Most South African original equipment manufacturers (OEMs) will guarantee their Euro-5 trucks only if run on clean diesel –
50 parts per million (ppm). “Well, 50 ppm diesel is now available at more and more fuel depots, truck stops and petrol stations,” continues Hime. “The Department of Energy has gazetted the specifications of the new Euro-5 diesel (10 ppm) for importation beginning 2013. The refineries have been given notice to upgrade their refineries by 2017 to produce Euro-5 diesel. One of the OEMs has given the green light to operate their truck on the old spec diesel of 500 ppm. So why are we not going for it?
“Well, like anything new that costs a bit extra, we apparently need legislation to force us to comply. This does not say much for our corporate responsibility, does it? We need to urgently come to terms with our responsibility to mitigate and reduce the effects of global warming. We must fight the temptation to only ‘go with the flow’ once legislation has been passed. We have to learn to contribute to our nation’s well-being without being forced to do so by our government.”
This is a contribution to healthy living in South Africa in which business needs to play a leading role.
“We are the biggest carbon-emitting country in Africa and the 13th largest in the world!” says Hime. “The excuse that
50 ppm diesel is not freely available all over South Africa is not good enough, since most major cities and transport routes do have the cleaner diesel – and wherever this cleaner fuel is available, Euro-5 trucks should be running. India and China have emission control laws sometimes just covering specific geographical areas for exactly the same reason.”
According to Hime, running the Euro-5 fleet would entail no extra running costs other than the variance between the standard diesel and the 50 ppm diesel. “The emission system consumes AdBlue, of which the cost is more than compensated for by the reduction in the use of diesel. And that is what we are aiming to achieve – the reduction in the use of hydrocarbons to reduce the CO2 emissions.”
Hime feels passionately that businesses should take a stand in making sure that their transporters, or their own fleet of vehicles, are at least Euro-5 compliant. “Then we could reduce the 27 percent carbon emissions contributed by the transport sector in South Africa to almost zero. By just starting simple, the transport sector can reduce these emissions without having to look at expensive alternative renewable fuels. Nor would it have to grapple with hugely expensive alternative transport modes such as electric or gas-operated vehicles. It’s time to make a conscious decision – we need to weigh corporate profit against corporate responsibility,” he concludes.
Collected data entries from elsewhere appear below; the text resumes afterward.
Lemma gate_submit_now_witness :
  Gate.promises
    (snd (Gate.submit sample_browser host_candidate
            (Gate.bufferizeCandidates (fresh_connection closed)))) !! 0%nat
  = Some [Rejected (Error "PeerConnection object is closed")] /\
  Gate.promises
    (snd (Gate.submit sample_browser host_candidate
            (Gate.bufferizeCandidates (fresh_connection stable)))) !! 0%nat
  = Some [Rejected (Error "No Remote Description")] /\
  Gate.promises
    (snd (Gate.submit sample_browser broken_candidate
            (Gate.bufferizeCandidates
               (set_remoteDescription {| type := answer; sdp := "v=0" |}
                  (fresh_connection stable))))) !! 0%nat
  = Some [Rejected (Error "OperationError")].
Proof.
  split; [| split].
  - destruct (gate_submit_now sample_browser host_candidate
                (Gate.bufferizeCandidates (fresh_connection closed))) as (H & _ & _).
    exact (proj1 (H eq_refl)).
  - destruct (gate_submit_now sample_browser host_candidate
                (Gate.bufferizeCandidates (fresh_connection stable))) as (_ & H & _).
    exact (proj1 (H eq_refl eq_refl)).
  - destruct (gate_submit_now sample_browser broken_candidate
                (Gate.bufferizeCandidates
                   (set_remoteDescription {| type := answer; sdp := "v=0" |}
                      (fresh_connection stable)))) as (_ & _ & H).
    refine (proj1 (H eq_refl _)). discriminate.
Defined.

Section GateClaims.

Local Open Scope nat_scope.
Local Open Scope list_scope.

(** C2: while the connection stays in transitional states, each submitted
    candidate is appended to the queue and its promise stays pending, and
    [addIceCandidate] is not called. The transition into stable then calls
    [addIceCandidate] on the queued candidates in submission order, empties
    the queue, and gives each promise the outcome of its own call, whatever
    the outcomes of the others; a promise settled there is never changed by
    any later event, and another transition into stable applies nothing. *)
Theorem gate_flush_fifo (br : Browser) (w : Gate.World) (es : list Gate.Event) :
  Gate.wf w ->
  Gate.transitional (signalingState (Gate.pc w)) = true ->
  Gate.keeps_transitional es ->
  let cs := Gate.submitted es in
  let ids := seq (Gate.nextPromise w) (length cs) in
  let w1 := Gate.run br es w in
  let w2 := Gate.signalingstatechange br stable w1 in
  Gate.candidatesQueue w1 = (Gate.candidatesQueue w ++ zip cs ids)%list /\
  (forall id, id ∈ ids -> Gate.pending w1 id) /\
  addedCandidates (Gate.pc w1) = addedCandidates (Gate.pc w) /\
  addedCandidates (Gate.pc w2) =
    (addedCandidates (Gate.pc w) ++ (fst <$> Gate.candidatesQueue w) ++ cs)%list /\
  Gate.candidatesQueue w2 = [] /\
  (forall k c, cs !! k = Some c ->
     Gate.promises w2 !! (Gate.nextPromise w + k)%nat =
     Some [addIceCandidate_result br
             (Gate.pc_after ((fst <$> Gate.candidatesQueue w) ++ take k cs)%list
                (set_signalingState stable (Gate.pc w1))) c]) /\
  (forall es' id, id ∈ ids ->
     Gate.promises (Gate.run br es' w2) !! id = Gate.promises w2 !! id) /\
  addedCandidates (Gate.pc (Gate.signalingstatechange br stable w2)) =
    addedCandidates (Gate.pc w2).
Proof.
  intros Hwf Ht Hes cs ids w1 w2.
  destruct (run_transitional br es w Ht Hes) as (Hq & Hn & Ht1 & Ha & Hr & Hold & Hnew).
  fold cs in Hq, Hn, Hnew. fold ids in Hq. fold w1 in Hq, Hn, Ht1, Ha, Hr, Hold, Hnew.
  assert (Hwf1 : Gate.wf w1) by (now apply wf_run).
  set (w1s := Gate.with_pc (set_signalingState stable (Gate.pc w1)) w1).
  assert (Hwf1s : Gate.wf w1s) by (now apply wf_with_pc).
  assert (Hlen : length cs <= length ids) by (unfold ids; now rewrite length_seq).
  assert (Hw2 : Gate.promises w2 = Gate.promises (Gate.flush br (Gate.candidatesQueue w1) w1s)
                /\ Gate.pc w2 = Gate.pc (Gate.flush br (Gate.candidatesQueue w1) w1s)
                /\ Gate.candidatesQueue w2 = []) by easy.
  destruct Hw2 as (Hp2 & Hpc2 & Hq2).
  destruct (flush_frame br (Gate.candidatesQueue w1) w1s) as (_ & Hnext2 & Hpcf).
  assert (Hsettled : forall k c, cs !! k = Some c ->
     Gate.promises w2 !! (Gate.nextPromise w + k)%nat =
     Some [addIceCandidate_result br
             (Gate.pc_after ((fst <$> Gate.candidatesQueue w) ++ take k cs)%list
                (set_signalingState stable (Gate.pc w1))) c]).
  { intros k c Hk. rewrite Hp2.
    assert (Hkq : Gate.candidatesQueue w1 !! (length (Gate.candidatesQueue w) + k)%nat
                  = Some (c, (Gate.nextPromise w + k)%nat)).
    { rewrite Hq, lookup_app_r by apply Nat.le_add_r.
      rewrite (Nat.add_comm _ k), Nat.add_sub.
      apply lookup_zip_with_Some. exists c, (Gate.nextPromise w + k)%nat.
      split; [reflexivity |]. split; [exact Hk |].
      apply lookup_seq_lt. apply lookup_lt_Some in Hk. exact Hk. }
    rewrite (flush_settles br (Gate.candidatesQueue w1) w1s
               (Gate.wf_queue_nodup _ Hwf1s) (Gate.wf_queue_pending _ Hwf1s) _ _ _ Hkq).
    do 3 f_equal.
    rewrite Hq, take_app_add, fmap_app, fmap_take. now rewrite fst_zip. }
  split; [exact Hq |].
  split; [intros id Hid; apply Hnew; unfold ids in Hid; apply elem_of_seq in Hid; lia |].
  split; [exact Ha |].
  split.
  { rewrite Hpc2, Hpcf, addedCandidates_pc_after. cbn. rewrite Ha, Hq, fmap_app.
    now rewrite fst_zip. }
  split; [exact Hq2 |].
  split; [exact Hsettled |].
  split.
  - intros es' id Hid. unfold ids in Hid. apply elem_of_seq in Hid.
    destruct (lookup_lt_is_Some_2 cs (id - Gate.nextPromise w)%nat) as [c Hc]; [lia |].
    pose proof (Hsettled _ _ Hc) as Hs.
    replace (Gate.nextPromise w + (id - Gate.nextPromise w))%nat with id in Hs by lia.
    rewrite Hs. apply settled_run; [| exact Hs].
    now apply wf_onsignalingstatechange.
  - unfold Gate.signalingstatechange at 1, Gate.onsignalingstatechange at 1.
    cbn [Gate.pc Gate.with_pc signalingState set_signalingState Gate.candidatesQueue].
    rewrite Hq2. reflexivity.
Qed.

Lemma gate_flush_fifo_witness :
  let w2 := Gate.signalingstatechange sample_browser stable
              (Gate.run sample_browser sample_events
                 (Gate.bufferizeCandidates (fresh_connection have_local_offer))) in
  addedCandidates (Gate.pc w2) = [host_candidate; broken_candidate; relay_candidate] /\
  Gate.candidatesQueue w2 = [] /\
  Gate.promises w2 !! 1%nat = Some [Rejected (Error "OperationError")] /\
  Gate.promises w2 !! 2%nat = Some [Resolved].
Proof.
  destruct (gate_flush_fifo sample_browser
              (Gate.bufferizeCandidates (fresh_connection have_local_offer))
              sample_events
              (wf_bufferizeCandidates _) eq_refl
              ltac:(repeat constructor))
    as (_ & _ & _ & Happlied & Hempty & Hsettle & _).
  exact (conj Happlied
          (conj Hempty
             (conj (Hsettle 1%nat broken_candidate eq_refl)
                   (Hsettle 2%nat relay_candidate eq_refl)))).
Defined.

(** C3 fails where it promises rejection on close: a candidate is
    submitted while the connection has a local offer, then the connection
    is closed. The listener returns at once because the state is not
    stable: the entry is still queued, no settlement call was made on its
    promise, and it is not rejected. *)
Lemma gate_close_leaves_pending :
  let w := Gate.signalingstatechange sample_browser closed
             (snd (Gate.submit sample_browser host_candidate
                     (Gate.bufferizeCandidates (fresh_connection have_local_offer)))) in
  signalingState (Gate.pc w) = closed /\
  Gate.candidatesQueue w = [(host_candidate, 0)] /\
  Gate.promises w !! 0 = Some [] /\
  ~ (exists e, Gate.state_of w 0 = Some (Rejected e)).
Proof.
  cbv zeta. split; [reflexivity |]. split; [reflexivity |]. split; [reflexivity |].
  intros [e He]. discriminate He.
Qed.

(** C3, amended. No promise of the gate ever receives more than one
    settlement call. A candidate submitted while the connection is closed
    is rejected at once. A candidate submitted in a transitional state is
    queued and pending for as long as the connection stays transitional;
    the next transition into stable gives its promise exactly one call, the
    outcome of its own [addIceCandidate] call (made after the calls for the
    candidates queued before it), and no later event adds another. A
    transition to closed does not settle it:
    for as long as the connection stays closed it remains queued and
    pending. *)
Theorem gate_settles_once (br : Browser) (w : Gate.World) (c : RTCIceCandidate) :
  Gate.wf w ->
  let id := fst (Gate.submit br c w) in
  let w1 := snd (Gate.submit br c w) in
  (forall es j calls,
     Gate.promises (Gate.run br es w1) !! j = Some calls -> length calls <= 1) /\
  (signalingState (Gate.pc w) = closed ->
   forall es,
     Gate.promises (Gate.run br es w1) !! id =
     Some [Rejected (Error "PeerConnection object is closed")]) /\
  (Gate.transitional (signalingState (Gate.pc w)) = true ->
   forall es0, Gate.keeps_transitional es0 ->
   let w2 := Gate.run br es0 w1 in
   Gate.pending w2 id /\
   (c, id) ∈ Gate.candidatesQueue w2 /\
   (forall es,
      Gate.promises (Gate.run br es (Gate.signalingstatechange br stable w2)) !! id
      = Some [addIceCandidate_result br
                (Gate.pc_after (fst <$> Gate.candidatesQueue w)
                   (set_signalingState stable (Gate.pc w2))) c]) /\
   (forall es, Gate.stays_closed es ->
      let w3 := Gate.run br es (Gate.signalingstatechange br closed w2) in
      Gate.pending w3 id /\ (c, id) ∈ Gate.candidatesQueue w3)).
Proof.
  intros Hwf id w1.
  assert (Hwf1 : Gate.wf w1) by (now apply wf_submit).
  split; [| split].
  - intros es j calls. apply (Gate.wf_once _ (wf_run br es w1 Hwf1)).
  - intros Hc es.
    destruct (gate_submit_closed br c w Hc) as (Hrej & _).
    apply settled_run; [exact Hwf1 | exact Hrej].
  - intros Ht es0 Hes0 w2.
    assert (Hsub := submit_transitional br c w Ht).
    assert (Hid : id = Gate.nextPromise w) by (unfold id; now rewrite Hsub).
    assert (Hw1 : w1 = Gate.enqueue c (Gate.nextPromise w) (snd (Gate.new_promise w)))
      by (unfold w1; now rewrite Hsub).
    assert (Ht1 : Gate.transitional (signalingState (Gate.pc w1)) = true)
      by (now rewrite Hw1).
    destruct (run_transitional br es0 w1 Ht1 Hes0) as (Hq & _).
    fold w2 in Hq.
    assert (Hwf2 : Gate.wf w2) by (now apply wf_run).
    assert (Hin : (c, id) ∈ Gate.candidatesQueue w2).
    { rewrite Hq. apply elem_of_app. left.
      rewrite Hw1, Hid. cbn. apply elem_of_app. right. left. }
    assert (Hpend : Gate.pending w2 id) by (now apply (Gate.wf_queue_pending w2 Hwf2 c)).
    split; [exact Hpend |]. split; [exact Hin |]. split.
    + set (w2s := Gate.with_pc (set_signalingState stable (Gate.pc w2)) w2).
      assert (Hwf2s : Gate.wf w2s) by (now apply wf_with_pc).
      assert (Hq1 : Gate.candidatesQueue w1 = Gate.candidatesQueue w ++ [(c, id)])
        by (now rewrite Hw1, Hid).
      assert (Hk : Gate.candidatesQueue w2 !! length (Gate.candidatesQueue w)
                   = Some (c, id)).
      { rewrite Hq, Hq1, <- app_assoc.
        rewrite lookup_app_r by reflexivity. now rewrite Nat.sub_diag. }
      assert (Htake : take (length (Gate.candidatesQueue w)) (Gate.candidatesQueue w2)
                      = Gate.candidatesQueue w).
      { rewrite Hq, Hq1, <- app_assoc. now rewrite take_app_length. }
      intros es. apply settled_run.
      * now apply wf_onsignalingstatechange.
      * rewrite <- Htake.
        exact (flush_settles br (Gate.candidatesQueue w2) w2s
                 (Gate.wf_queue_nodup _ Hwf2s) (Gate.wf_queue_pending _ Hwf2s)
                 _ c id Hk).
    + intros es Hes w3.
      assert (Hlt : id < Gate.nextPromise w2)
        by (apply (Gate.wf_dom w2 Hwf2); rewrite Hpend; eauto).
      destruct (run_closed br es (Gate.signalingstatechange br closed w2)) as (_ & Hq3 & _ & Hp).
      * now rewrite statechange_not_stable.
      * exact Hes.
      * rewrite statechange_not_stable in Hq3, Hp by discriminate.
        subst w3. rewrite statechange_not_stable by discriminate.
        unfold Gate.pending. rewrite Hq3, Hp by exact Hlt.
        split; [exact Hpend | exact Hin].
Qed.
Some manufacturers are already doing so. MAN Truck & Bus, for example, made use of AdBlue in its TGS 26.480 6×4 BLS vehicle during its Consistently Efficient Tour last year. The vehicle was Euro-5 compliant, while running on 500 ppm diesel with AdBlue.
So, although our European and North American counterparts may have a head start in striving towards Euro-6 compliance, with progressive thinking on the part of the OEMs, increased awareness, and the use of products like AdBlue, South Africa need not be too far behind.